There is no cure for psoriasis.  Certain treatments are available to help with the condition.

Prescription topical medications include corticosteroids (steroids), PDE4 inhibitors, topical calcineurin inhibitors (TCIs) and skin barrier creams. Available through your doctor, these medications are applied to the affected area of the skin to help ease redness, rash, dryness and itching.

Eliminating or Reducing Certain Triggers

Certain triggers can cause psoriasis flare-ups. Avoiding certain triggers can reduce them.  If you smoke or drink alcohol you should try to reduce or eliminate them.  Taking vitamin D, reduce stress and lose weight can all help to reduce psoriasis flare-ups.

Laser Therapy for Psoriasis

Laser therapy is a new method to treat psoriasis and has shown promising results.  It doesn’t have the negative side associated with traditional medications.  Laser therapy requires a regimen of two sessions a week for 4 to 10 sessions to see results.  It is different from traditional light photo-therapy that requires more sessions.  Laser therapy has a stronger dose of light that can penetrate deeper into the affected skin.  The handheld laser is convenient to reach hard to treat areas like the elbows, soles of the feet, scalp and knees.

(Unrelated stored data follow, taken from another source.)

(* ===== verification/Contract.v ===== *)
(** * The request contract of the spec, and its refinement by [serve]

    The spec (sections 3, 4, 6 and 7) describes the handler as a contract
    on one request. The request is a tagged union of two jobs. A missing
    field or an unknown operation is answered 400 with nothing done. A
    job is answered [200 {key: url}], having stored one object named
    after the job's random name and removed its temporary file, or
    [500 {"error": "FFmpeg error: ..."}], having stored nothing, with only
    the temporary file possibly changed (section 7's leak).

    This file states that contract on an abstract state, the set of
    stored objects and the set of local files ([astate], [abs]), and
    proves that [serve] implements it ([serve_refines]) for every request
    in the grammar of section 6 ([classify d <> JobOutside]). The random
    name of a request is the uuid it draws. The requests outside the
    grammar are those of [Handler.non_dict_body], [Handler.params_not_dict]
    and [Handler.bad_time_uncaught]. *)

From S2P Require Import Prelude PyValue Uuid Paths Pipeline World Model Upload Handler Service.

Local Open Scope Z_scope.

(** ** The abstract state and the abstract request *)

Record astate : Type := AState { a_objs : gset (string * string); a_files : gset string }.

(** The abstraction of a world: the names of its objects and local files. *)
Definition abs (w : world) : astate := AState (dom (w_store w)) (dom (w_fs w)).

(** The job request of spec section 3, as the handler reads it. *)
Inductive job : Type :=
| JobAudio (video_url : value)
| JobClip (podcast_url gameplay_url bgm_url start_time end_time : value)
| JobMissing
| JobInvalid
| JobOutside.

Section Classify.
Context `{FloatParser}.

Definition is_ok {A B} (r : A + B) : bool := match r with inr _ => true | inl _ => false end.

(** Which request of section 6 a body is. A time [float()] rejects, or a
    body or [params] that is not an object, is outside the grammar. *)
Definition classify (d : value) : job :=
  match d with
  | PDict kvs =>
      let op := param kvs "operation" in
      if py_eq_str op "extract_audio" then
        if truthy (param kvs "videoUrl") then JobAudio (param kvs "videoUrl") else JobMissing
      else if py_eq_str op "create_split_screen_clip" then
        match default (PDict []) (dict_lookup "params" kvs) with
        | PDict pk =>
            if negb (py_all [param pk "podcast_url"; param pk "gameplay_url";
                             param pk "start_time"; param pk "end_time"]) then JobMissing
            else if is_ok (py_float (param pk "end_time")) && is_ok (py_float (param pk "start_time"))
            then JobClip (param pk "podcast_url") (param pk "gameplay_url") (param pk "bgm_url")
                         (param pk "start_time") (param pk "end_time")
            else JobOutside
        | _ => JobOutside
        end
      else JobInvalid
  | _ => JobOutside
  end.
End Classify.

(** The reply key and file extension of a job. *)
Definition job_output (j : job) : option (string * string) :=
  match j with
  | JobAudio _ => Some ("audioUrl", ".mp3")
  | JobClip _ _ _ _ _ => Some ("clipUrl", ".mp4")
  | _ => None
  end.

Definition json_reply (code : Z) (kvs : list (string * value)) : response :=
  Response code (JsonBody (PDict kvs)).

(** ** The contract *)

Section Contract.
Context `{Gcs}.
Variable b : option string.

(** [contract name j s s' resp]: the request [j], whose random name is
    [name], may take the abstract state [s] to [s'] answering [resp]. *)
Inductive contract (name : string) : job -> astate -> astate -> response -> Prop :=
| CRejected j s msg :
    j = JobMissing \/ j = JobInvalid ->
    contract name j s s (json_reply 400 [("error", PStr msg)])
| CDone j s key ext bn :
    job_output j = Some (key, ext) -> b = Some bn ->
    let n := (name ++ ext)%string in
    contract name j s
      (AState ({[(bn, n)]} ∪ a_objs s) (a_files s ∖ {[("/tmp/" ++ n)%string]}))
      (json_reply 200 [(key, PStr (gcs_public_url b n))])
| CFailed j s key ext files' msg :
    job_output j = Some (key, ext) ->
    files' ∖ {[("/tmp/" ++ name ++ ext)%string]} = a_files s ∖ {[("/tmp/" ++ name ++ ext)%string]} ->
    contract name j s (AState (a_objs s) files')
      (json_reply 500 [("error", PStr ("FFmpeg error: " ++ msg))]).
End Contract.

(** ** Refinement *)

Lemma dom_frame (m m' : gmap string bytes) (p : string) :
  (forall q, q <> p -> m' !! q = m !! q) -> dom m' ∖ {[p]} = dom m ∖ {[p]}.
Proof.
  intros Hfr. apply set_eq. intros q. rewrite !elem_of_difference, !elem_of_dom, elem_of_singleton.
  split; intros [Hq Hne]; (split; [|done]); [by rewrite <- Hfr | by rewrite Hfr].
Qed.

Section Refinement.
Context `{FloatParser} `{Entropy} `{Ffmpeg} `{Gcs} `{!FfmpegLaws} `{!GcsLaws}.
Variable b : option string.

Lemma serve_process d w w' resp :
  serve b d w = (w', resp) -> exists r, process_video b d w = (w', r) /\ resp = flask_dispatch r.
Proof. unfold serve. destruct (process_video b d w) as [w1 r]. intros [= <- <-]. eauto. Qed.

(** The view returns [(json, code)] and the contract allows that reply. *)
Definition replies (name : string) (j : job) (s s' : astate) (r : exn + value * Z) : Prop :=
  exists v, r = inr v /\ contract b name j s s' (Response (snd v) (JsonBody (fst v))).

(** Each way the [try] block ends is allowed by the contract. *)
Lemma try_result_contract j key ext name o w w' v :
  job_output j = Some (key, ext) ->
  basename ("/tmp/" ++ name ++ ext) = (name ++ ext)%string ->
  try_result b o ("/tmp/" ++ name ++ ext) key (after_draw w) w' v ->
  replies name j (abs w) (abs w') (inr v).
Proof.
  intros Hj Hbn Hr. exists v. split; [done|].
  destruct Hr as [bn data Hb|e w' Hs _ _ Hfs|e w' Hs _ _ Hfs _].
  - unfold abs. cbn [w_fs w_store after_draw]. rewrite dom_insert_L, dom_delete_L, Hbn.
    exact (CDone b name j (abs w) key ext bn Hj Hb).
  - unfold abs. rewrite Hs. exact (CFailed b name j (abs w) key ext _ (exn_str e) Hj (dom_frame _ _ _ Hfs)).
  - unfold abs. rewrite Hs. exact (CFailed b name j (abs w) key ext _ (exn_str e) Hj (dom_frame _ _ _ Hfs)).
Qed.

Lemma rejected_replies name j w msg :
  j = JobMissing \/ j = JobInvalid ->
  replies name j (abs w) (abs w) (inr (PDict [("error", PStr msg)], 400)).
Proof. intros Hj. eexists; split; [done|]. by apply CRejected. Qed.

Lemma param_lookup kvs k v : dict_lookup k kvs = Some v -> param kvs k = v.
Proof. unfold param. by intros ->. Qed.

(** The split-screen branch of [serve_refines]. *)
Lemma split_refines kvs w w' r :
  classify (PDict kvs) <> JobOutside ->
  py_eq_str (param kvs "operation") "extract_audio" = false ->
  py_eq_str (param kvs "operation") "create_split_screen_clip" = true ->
  create_split_screen_clip b (PDict kvs) w = (w', r) ->
  replies (uuid_str (draw_uuid w)) (classify (PDict kvs)) (abs w) (abs w') r.
Proof.
  unfold classify. intros Hj Hx Hc E. rewrite Hx, Hc in *.
  destruct (default (PDict []) (dict_lookup "params" kvs)) as [| | | | | |pk] eqn:Hp;
    try by destruct Hj.
  destruct (py_all _) eqn:Hall; cbn [negb] in *.
  2:{ rewrite (clip_missing _ _ _ _ Hp Hall) in E. injection E as <- <-.
      apply rejected_replies. by left. }
  destruct (py_float (param pk "end_time")) as [e|ef] eqn:He; [by destruct Hj|].
  destruct (py_float (param pk "start_time")) as [e|sf] eqn:Hs; [by destruct Hj|].
  rewrite (split_reduce _ _ _ _ _ _ Hp Hall He Hs) in E.
  destruct (try_run_upload_result _ _ _ _ _ _ _ eq_refl E) as (v & -> & Hr).
  eapply try_result_contract; [reflexivity|by apply basename_tmp|exact Hr].
Qed.

(** The reply [process_video] returns for a request of the grammar. *)
Lemma process_video_replies d w w' r :
  classify d <> JobOutside -> process_video b d w = (w', r) ->
  replies (uuid_str (draw_uuid w)) (classify d) (abs w) (abs w') r.
Proof.
  intros Hj Ep. destruct d as [| | | | | |kvs]; try by destruct Hj.
  destruct (dict_lookup "operation" kvs) as [op|] eqn:Hop.
  2:{ rewrite process_video_no_op in Ep by done. injection Ep as <- <-.
      unfold classify, param. rewrite Hop. apply rejected_replies. by right. }
  rewrite (process_video_op _ _ _ _ Hop) in Ep. rewrite <- (param_lookup _ _ _ Hop) in Ep.
  destruct (py_eq_str (param kvs "operation") "extract_audio") eqn:Hx.
  - unfold classify in *. rewrite Hx in *.
    destruct (truthy (param kvs "videoUrl")) eqn:Ht.
    + destruct (dict_lookup "videoUrl" kvs) as [url|] eqn:Hu; [|by unfold param in Ht; rewrite Hu in Ht].
      rewrite (param_lookup _ _ _ Hu) in Ht.
      rewrite (extract_audio_reduce _ _ _ _ Hu Ht) in Ep.
      destruct (try_run_upload_result _ _ _ _ _ _ _ eq_refl Ep) as (v & -> & Hr).
      eapply try_result_contract; [reflexivity|by apply basename_tmp|exact Hr].
    + rewrite (extract_missing _ _ _ Ht) in Ep. injection Ep as <- <-.
      apply rejected_replies. by left.
  - destruct (py_eq_str (param kvs "operation") "create_split_screen_clip") eqn:Hc.
    + by apply split_refines.
    + injection Ep as <- <-. unfold classify. rewrite Hx, Hc. apply rejected_replies. by right.
Qed.

(** C1: [serve] refines the request contract of the spec. For every
    request in the grammar of spec section 6, the answer and the change
    of the stored objects and local files are those the contract allows
    the request, with the uuid the request draws as its random name:
    400 and nothing changed for a missing field or an unknown operation;
    200 with one more object [<uuid>.mp3] or [<uuid>.mp4] and its
    temporary file gone; or the 500 pipeline error with no new object
    and no local file changed but the temporary one. *)
Theorem serve_refines d w w' resp :
  classify d <> JobOutside -> serve b d w = (w', resp) ->
  contract b (uuid_str (draw_uuid w)) (classify d) (abs w) (abs w') resp.
Proof.
  intros Hj E. destruct (serve_process _ _ _ _ E) as (r & Ep & ->).
  destruct (process_video_replies _ _ _ _ Hj Ep) as ([v code] & -> & Hc). exact Hc.
Qed.

(** The split-screen branch of [outside_uncaught]. *)
Lemma split_outside kvs w :
  classify (PDict kvs) = JobOutside ->
  py_eq_str (param kvs "operation") "extract_audio" = false ->
  py_eq_str (param kvs "operation") "create_split_screen_clip" = true ->
  exists e, create_split_screen_clip b (PDict kvs) w = (w, inl e).
Proof.
  unfold classify. intros Hj Hx Hc. rewrite Hx, Hc in Hj.
  destruct (default (PDict []) (dict_lookup "params" kvs)) as [| | | | | |pk] eqn:Hp;
    try (apply clip_params_not_dict; intros pk; by rewrite Hp).
  destruct (py_all _) eqn:Hall; [|done]. cbn [negb] in Hj.
  destruct (py_float (param pk "end_time")) as [e|ef] eqn:He.
  { exists e. apply (clip_bad_time b _ pk); [done|done|by left]. }
  destruct (py_float (param pk "start_time")) as [e|sf] eqn:Hs; [|done].
  exists e. apply (clip_bad_time b _ pk); [done|done|by right; exists ef].
Qed.

(** A request outside the grammar raises outside the [try] blocks and
    changes nothing. *)
Lemma process_video_outside d w :
  classify d = JobOutside -> exists e, process_video b d w = (w, inl e).
Proof.
  intros Hj. destruct d as [| | | | | |kvs]; try (eexists; reflexivity).
  destruct (dict_lookup "operation" kvs) as [op|] eqn:Hop.
  2:{ unfold classify, param in Hj. by rewrite Hop in Hj. }
  rewrite (process_video_op _ _ _ _ Hop), <- (param_lookup _ _ _ Hop).
  destruct (py_eq_str (param kvs "operation") "extract_audio") eqn:Hx.
  { unfold classify in Hj. rewrite Hx in Hj. by destruct (truthy _). }
  destruct (py_eq_str (param kvs "operation") "create_split_screen_clip") eqn:Hc.
  - exact (split_outside _ w Hj Hx Hc).
  - unfold classify in Hj. by rewrite Hx, Hc in Hj.
Qed.

(** C13: every request outside the grammar of spec section 6 (a body or
    [params] that is not an object, a time [float()] rejects) raises
    outside the [try] blocks: Flask answers its HTML 500 page, not the
    JSON errors the contract lists, and the world is unchanged. *)
Theorem outside_uncaught d w :
  classify d = JobOutside ->
  serve b d w = (w, Response 500 (HtmlBody "Internal Server Error")).
Proof. intros Hj. unfold serve. by destruct (process_video_outside d w Hj) as [e ->]. Qed.
End Refinement.

(** ** Witnesses *)

Section ContractWitnesses.
Import Model.

(** A split-screen request in the grammar, served with the model. *)
Lemma serve_refines_witness :
  let d := PDict (clip_req (PInt 10)) in
  classify d <> JobOutside /\
  contract bkt (uuid_str (draw_uuid w0)) (classify d) (abs w0) (abs (fst (serve bkt d w0)))
    (snd (serve bkt d w0)).
Proof.
  intros d. assert (Hj : classify d <> JobOutside) by (vm_compute; discriminate).
  split; [exact Hj|]. apply serve_refines; [exact Hj|apply surjective_pairing].
Defined.

(** A start time [float()] rejects. *)
Lemma outside_uncaught_witness :
  let d := PDict (clip_req (PStr "ten")) in
  classify d = JobOutside /\
  serve bkt d w0 = (w0, Response 500 (HtmlBody "Internal Server Error")).
Proof.
  intros d. assert (Hj : classify d = JobOutside) by reflexivity.
  split; [exact Hj|]. exact (outside_uncaught bkt d w0 Hj).
Defined.
End ContractWitnesses.
(** X26. The ticker and the turns.  After [K] turns with a broker whose
    workers all run worker.go, a tick of the ticker sends one event,
    [AliveCellsCount], with the turn [K] and the number of cells that
    are alive in the [K]-th generation of the world that was read: the
    turn and the count that an event reports belong together. *)
Theorem ticker_reports_generation (p : Controller.Params)
    (input : list Z) (b : Broker.t) (ws : list WorkerClient)
    (scheds : list (list nat)) :
  1 ≤ Controller.P_ImageHeight p →
  Controller.P_ImageHeight p + 2 ≤ max_len →
  0 ≤ Controller.P_ImageWidth p → Controller.P_ImageWidth p ≤ max_len →
  Controller.P_ImageHeight p * Controller.P_ImageWidth p
    ≤ Z.of_nat (length input) →
  Controller.P_ImageHeight p * Controller.P_ImageWidth p ≤ Int.max →
  Controller.Turns p ≤ Int.max →
  1 ≤ len ws → len ws ≤ max_len →
  Forall serves ws →
  Forall (λ sched, sched ≡ₚ seq 0 (length ws)) scheds →
  Z.of_nat (length scheds) ≤ Controller.Turns p →
  Controller.events
    (Controller.step p
       (Controller.run p (Controller.start p input true)
          (Controller.MainLoop <$> (broker_rpc b ws <$> scheds)))
       Controller.Tick)
  = Controller.events
      (Controller.run p (Controller.start p input true)
         (Controller.MainLoop <$> (broker_rpc b ws <$> scheds)))
    ++ [ Controller.AliveCellsCount (Z.of_nat (length scheds))
           (alive_cells
              (Nat.iter (length scheds)
                 (λ g, Spec.next_generation g (Controller.P_ImageWidth p)
                         (Controller.P_ImageHeight p))
                 (Controller.read_world
                    (Z.to_nat (Controller.P_ImageHeight p))
                    (Z.to_nat (Controller.P_ImageWidth p)) input))) ].
Proof.
  intros HH Hbuf HW HWmax Hin Hcells HTurns HN HNmax Hws Hscheds HK.
  assert (Hstart : steady p (Controller.start p input true))
    by (apply start_steady; (done || lia)).
  assert (Hrpcs : Forall (replies_grid p) (broker_rpc b ws <$> scheds)).
  { apply Forall_fmap. eapply Forall_impl; [exact Hscheds|].
    intros sched Hsched. cbn [compose].
    by apply serving_replies_grid. }
  assert (Hworld : Controller.world (Controller.start p input true)
                   = Controller.read_world
                       (Z.to_nat (Controller.P_ImageHeight p))
                       (Z.to_nat (Controller.P_ImageWidth p)) input).
  { unfold Controller.start. cbv zeta.
    destruct (collect_alive_Ok p _
                (sized_read_world p input ltac:(lia) HW Hin))
      as [alive ->].
    unfold Controller.emit. by case_bool_decide; cbn. }
  pose proof (world_run p b ws HH Hbuf HW HWmax HTurns HN HNmax Hws
                scheds (Controller.start p input true) Hscheds Hstart)
    as Hrun.
  rewrite turn_start, Hworld in Hrun.
  specialize (Hrun ltac:(done) ltac:(lia)).
  destruct (run_steady p HTurns (broker_rpc b ws <$> scheds)
              (Controller.start p input true)) as [Hc Hturn];
    [done|done|by rewrite turn_start
    |rewrite turn_start, length_fmap; lia|].
  rewrite turn_start, length_fmap, Z.add_0_l in Hturn.
  destruct (ticking_run p HTurns (broker_rpc b ws <$> scheds)
              (Controller.start p input true)) as [Hb Hd];
    [done|done|by rewrite turn_start
    |rewrite turn_start, length_fmap; lia|].
  destruct (ticking_start p input ltac:(lia) HW Hin) as [Hb0 Hd0].
  rewrite Hb0 in Hb. rewrite Hd0 in Hd.
  pose proof Hc as (Hr & Hcr & He & Hk & Hp & Hlen & Hrect).
  cbn [Controller.step]. unfold Controller.poller.
  rewrite Hb, Hcr, Hd. cbn [negb orb].
  rewrite events_emit by done. rewrite Hturn.
  do 3 f_equal. unfold Controller.countAlive.
  rewrite count_grid;
    [by rewrite Hrun|int_lia
    |rewrite (len_join_rectangular _ _ Hrect), Hlen; lia].
Qed.

Lemma ticker_reports_generation_witness :
  Controller.events
    (Controller.step sample_run
       (Controller.run sample_run
          (Controller.start sample_run (mjoin sample_world) true)
          (Controller.MainLoop
             <$> (broker_rpc {| Broker.currentWorld := [] |} sample_workers
                    <$> [ [1; 0]%nat; [0; 1]%nat ])))
       Controller.Tick)
  = Controller.events
      (Controller.run sample_run
         (Controller.start sample_run (mjoin sample_world) true)
         (Controller.MainLoop
            <$> (broker_rpc {| Broker.currentWorld := [] |} sample_workers
                   <$> [ [1; 0]%nat; [0; 1]%nat ])))
    ++ [ Controller.AliveCellsCount
           (Z.of_nat (length [ [1; 0]%nat; [0; 1]%nat ]))
           (alive_cells
              (Nat.iter (length [ [1; 0]%nat; [0; 1]%nat ])
                 (λ g, Spec.next_generation g
                         (Controller.P_ImageWidth sample_run)
                         (Controller.P_ImageHeight sample_run))
                 (Controller.read_world
                    (Z.to_nat (Controller.P_ImageHeight sample_run))
                    (Z.to_nat (Controller.P_ImageWidth sample_run))
                    (mjoin sample_world)))) ].
Proof.
  apply (ticker_reports_generation sample_run (mjoin sample_world)
           {| Broker.currentWorld := [] |} sample_workers
           [ [1; 0]%nat; [0; 1]%nat ]).
  - simpl; lia.
  - by vm_compute.
  - simpl; lia.
  - by vm_compute.
  - simpl; lia.
  - by vm_compute.
  - by vm_compute.
  - unfold len; simpl; lia.
  - by vm_compute.
  - apply Forall_cons; split; [by intros t|].
    apply Forall_cons; split; [by intros t|]. constructor.
  - apply Forall_cons; split; [apply perm_swap|].
    apply Forall_cons; split; [done|]. constructor.
  - simpl; lia.
Defined.
(** What [write] leaves behind. *)
Lemma write_run (c : Chunk) (w : World) :
  storeInv w -> String.length (c_id c) = 6%nat ->
  fst (ChunkStorage.write c w) = Ok tt
  /\ stored (snd (ChunkStorage.write c w)) (c_id c) = Some (normalize c)
  /\ (forall id, id <> c_id c ->
        stored (snd (ChunkStorage.write c w)) id = stored w id)
  /\ storeInv (snd (ChunkStorage.write c w)).
Proof.
  intros Hinv Hlen.
  set (fn := getFilename (c_id c) (c_summary c)).
  set (unlinked :=
         match idToFilename w !! c_id c with
         | Some oldFilename =>
             if Js.truthy oldFilename && negb (String.eqb oldFilename fn)
             then delete oldFilename (files w)
             else files w
         | None => files w
         end).
  assert (Hother : forall id fn', id <> c_id c ->
            idToFilename w !! id = Some fn' ->
            (<[fn := serializeChunk c]> unlinked) !! fn' = files w !! fn').
  { intros id fn' Hne Hfn'.
    destruct (Hinv id fn' Hfn') as (Hl & c' & _ & _ & -> & _).
    rewrite lookup_insert_ne.
    2:{ intros Heq. apply getFilename_id_inj in Heq; [congruence|lia]. }
    unfold unlinked.
    destruct (idToFilename w !! c_id c) as [old|] eqn:Hold; [|reflexivity].
    destruct (_ && _); [|reflexivity].
    destruct (Hinv _ old Hold) as (_ & c0 & _ & _ & -> & _).
    rewrite lookup_delete_ne; [reflexivity|].
    intros Heq. apply getFilename_id_inj in Heq; [congruence|lia]. }
  assert (Hself : stored (snd (ChunkStorage.write c w)) (c_id c)
                  = Some (normalize c)).
  { unfold stored, ChunkStorage.read, ChunkStorage.write, gets, modify. simpl.
    rewrite lookup_insert_eq, getFilename_truthy. simpl.
    rewrite lookup_insert_eq, parse_serialize. reflexivity. }
  assert (Hrest : forall id, id <> c_id c ->
            stored (snd (ChunkStorage.write c w)) id = stored w id).
  { intros id Hne.
    unfold stored, ChunkStorage.read, ChunkStorage.write, gets, modify. simpl.
    rewrite lookup_insert_ne by congruence.
    destruct (idToFilename w !! id) as [fn'|] eqn:Hfn'; [|reflexivity].
    fold fn. fold unlinked. rewrite (Hother id fn' Hne Hfn'). reflexivity. }
  split_and!; [reflexivity | exact Hself | exact Hrest |].
  intros id fn' Hfn'. simpl in Hfn'. rewrite lookup_insert in Hfn'.
  case_decide as Hid.
  - subst id. injection Hfn' as <-. split; [exact Hlen|].
    exists (normalize c). split_and!; [exact Hself | reflexivity | reflexivity |].
    apply normalize_roundTrips.
  - destruct (Hinv id fn' Hfn') as (Hl & c' & Hc' & Hcid & Hname & Hrt).
    split; [exact Hl|]. exists c'. rewrite Hrest by congruence. auto.
Qed.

How Does Laser Therapy Work?

A device called an Excimer laser directs a high intensity ultraviolet B (UVB) light on the affected area.  The specific wavelength is 308 nanometers (nm) is used to attack the DNA of T cells. The laser works through various mechanisms to improve the appearance of the plaques that feature in psoriasis. One of these mechanisms appears to affect the immune system, including the T cells.

Excimer laser for the treatment of psoriasis: safety, efficacy, and patient acceptability

“Although the excimer laser is not a first-line treatment, it remains an excellent treatment option for psoriasis patients and has been demonstrated to be an effective treatment with little to no side effects.”

If you are interested in laser therapy psoriasis treatment, please contact us at 647-492-9093.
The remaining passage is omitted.